Chapter 22: IS-LM in Action
The LM curve shifts because of changes in the demand and supply of money. An increase in demand greater than supply increases the interest rate and vice-versa. In general, the demand for money is stable (people habitually consume the same things), but it can increase when there are significant shifts in consumption. It will also increase when prices increase (it requires more money to buy the same things). And it also tends to increase when people feel uncertain about the future (they tend to put more money in savings accounts).
The IS curve, which plots whether money is held in savings or invested, is also influenced by interest rates - when the return on investments increases, it coaxes more money out of savings. There is also the need for investment vehicles, which are created when businesses need to borrow money to fund new operations. The emergence of anything that can be used productively (a cache of natural resources, a new product invention, etc.) or that requires more to be produced (a sudden increase in the population) causes a need for financing, creating more investment vehicles to be purchased.

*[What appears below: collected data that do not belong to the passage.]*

(* ===== verification/Typechecker.v ===== *)
(** The typechecker.

    Models [contrib/mir/src/typechecker.rs]: parsing of types and entrypoints,
    values, instructions, scripts.  The type stack is a list from the top; the
    instruction handlers are grouped as the arms of the source's match are, each
    takes the stack the instruction starts from and returns the typed
    instruction with the resulting stack.

    [typecheck_value], [typecheck_instruction] and [typecheck_script] call each
    other: handlers take the recursive calls as parameters, [typechecker] ties the
    knot with fuel.  Every call charges gas first, so fuel above the available
    milligas is enough ([TypecheckerSound]). *)

From S2P Require Import Prelude Syntax Comparable Gas BigMap Stack External ByteRepr Context TypeProps.

(** * Helpers *)

Definition ensure_ty_eq (ty1 ty2 : Type_) : tcM unit :=
  _ ← tc_consume_cost (tc_ty_eq (size_for_gas ty1) (size_for_gas ty2));
  if decide (ty1 = ty2) then mret tt else fail (TE_TypesNotEqual (TypesNotEqual ty1 ty2)).

(** The loop of [ensure_stacks_eq], on stacks of the same length. *)
Definition stacks_ne (stack1 stack2 : TypeStack) (e : TcError) : TcError :=
  match e with
  | TE_TypesNotEqual e => TE_StacksNotEqual stack1 stack2 (SNE_TypesNotEqual e)
  | e => e
  end.
Fixpoint ensure_tys_eq (l1 l2 : TypeStack) (on_err : TcError -> TcError) : tcM unit :=
  match l1, l2 with
  | t1 :: l1, t2 :: l2 => _ ← M_map_err on_err (ensure_ty_eq t1 t2); ensure_tys_eq l1 l2 on_err
  | _, _ => mret tt
  end.
Definition ensure_stacks_eq (stack1 stack2 : TypeStack) : tcM unit :=
  if negb (length stack1 =? length stack2) then
    fail (TE_StacksNotEqual stack1 stack2 (SNE_LengthsDiffer (length stack1) (length stack2)))
  else ensure_tys_eq stack1 stack2 (stacks_ne stack1 stack2).

(** [unify_stacks]: returns the new [dest]. *)
Definition unify_stacks (dest aux : FailingTypeStack) : tcM FailingTypeStack :=
  match dest, aux with
  | FOk stack1, FOk stack2 => _ ← ensure_stacks_eq stack1 stack2; mret dest
  | FOk _, Failed => mret dest
  | Failed, aux => mret aux
  end.

Definition stack_too_short (instr : Prim) (stack : TypeStack) (l : nat) : TcError :=
  TE_NoMatchingOverload instr stack (Some (NMOR_StackTooShort l)).

Definition ensure_stack_len (instr : Prim) (stack : TypeStack) (l : nat) : tcM unit :=
  if l <=? length stack then mret tt else fail (stack_too_short instr stack l).

Definition validate_u10 (n : Z) : tcM nat :=
  if ((0 <=? n) && (n <? 65536))%Z then
    if (1024 <=? n)%Z then fail (TE_ExpectedU10 n) else mret (Z.to_nat n)
  else fail (TE_ExpectedU10 n).

(** [get_nth_field_ref]: the component reached, or the type that is not a pair. *)
Fixpoint get_nth_field_ty (m : nat) (ty : Type_) {struct ty} : Type_ + Type_ :=
  match m, ty with
  | 0, ty => inl ty
  | 1, T_Pair a _ => inl a
  | S (S m), T_Pair _ b => get_nth_field_ty m b
  | _, ty => inr ty
  end.
(** Assignment through the reference. *)
Fixpoint set_nth_field_ty (m : nat) (ty new : Type_) {struct ty} : Type_ :=
  match m, ty with
  | 0, _ => new
  | 1, T_Pair _ b => T_Pair new b
  | S (S m), T_Pair a b => T_Pair a (set_nth_field_ty m b new)
  | _, ty => ty
  end.

(** * Types *)

Section make_pair.
Context (parse : Micheline -> tcM Type_).
(** [make_pair], on at least two types. *)
Fixpoint make_pair (l : list Micheline) : tcM Type_ :=
  match l with
  | [] => fail (TE_UnexpectedMicheline (M_Seq []))
  | [t] => parse t
  | t :: l => a ← parse t; b ← make_pair l; mret (T_Pair a b)
  end.
End make_pair.

(** Records the entrypoint a field annotation names. *)
Definition add_entrypoint (parsed_ty : Type_) (anns : Annotations) (eps : Entrypoints) : tcM Entrypoints :=
  ann ← lift (map_err TE_AnnotationError (get_single_field_ann anns));
  match ann with
  | None => mret eps
  | Some field_ann =>
      match EntrypointRepr.try_from_field_ann field_ann with
      | Ok ep =>
          match eps !! ep with
          | Some _ => fail (TE_DuplicateEntrypoint ep)
          | None => mret (<[ep := parsed_ty]> eps)
          end
      | _ => mret eps
      end
  end.

(** The primitives of [micheline_unsupported_types!]. *)
Definition unsupported_type (p : Prim) : bool :=
  match p with
  | P_chest | P_chest_key | P_tx_rollup_l2_address | P_sapling_state | P_sapling_transaction
  | P_sapling_transaction_deprecated => true
  | _ => false
  end.

(** The types without arguments. *)
Definition simple_type (p : Prim) : option Type_ :=
  match p with
  | P_int => Some T_Int
  | P_nat => Some T_Nat
  | P_bool => Some T_Bool
  | P_mutez => Some T_Mutez
  | P_string => Some T_String
  | P_operation => Some T_Operation
  | P_never => Some T_Never
  | P_unit => Some T_Unit
  | P_address => Some T_Address
  | P_chain_id => Some T_ChainId
  | P_timestamp => Some T_Timestamp
  | P_bytes => Some T_Bytes
  | P_key => Some T_Key
  | P_key_hash => Some T_KeyHash
  | P_signature => Some T_Signature
  | P_bls12_381_fr => Some T_Bls12381Fr
  | P_bls12_381_g1 => Some T_Bls12381G1
  | P_bls12_381_g2 => Some T_Bls12381G2
  | _ => None
  end.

Policymakers can use the IS-LM curves to gauge the degree to which policy changes will have an effect. This helps avoid the consequences of simple assumptions: so it can be seen that reducing income taxes gives people more money to spend, but the resulting increase in the money supply will also cause an increase in consumer prices, etc.
Implications for Monetary Policy
The IS-LM model has shown itself to be useful for informing monetary policy decisions, particularly those in which the central bank is face with a choice of changing interest rates or changing the money supply, the latter of which tends to cause less instability.
However, the power of this model is limited by its short-run assumptions, such as the stability of prices in a given market by factors other than inflation due to a change in the money supply. Chances in production and consumption can occur for reasons other than the availability of money to make purchases for consumption or finance the means of production. While production and consumption tend to be stable in the long run, there are many short-term fluctuations.
There is also the notion of long-run monetary neutrality, which maintains that changes in monetary policy produce only short-term results because the markets will invariably return to a state of equilibrium. An increase in wages gives workers more money to spend, but the addition of demand will cause prices to rise, so wages and prices will inevitably drift back to their previous levels, relative to one another.
But policymakers are rather stubborn and arrogant sorts. They are convinced that by tweaking the numbers they can make things better for everyone (or at least the voters that support them) in spite of the evidence that this simply is not possible.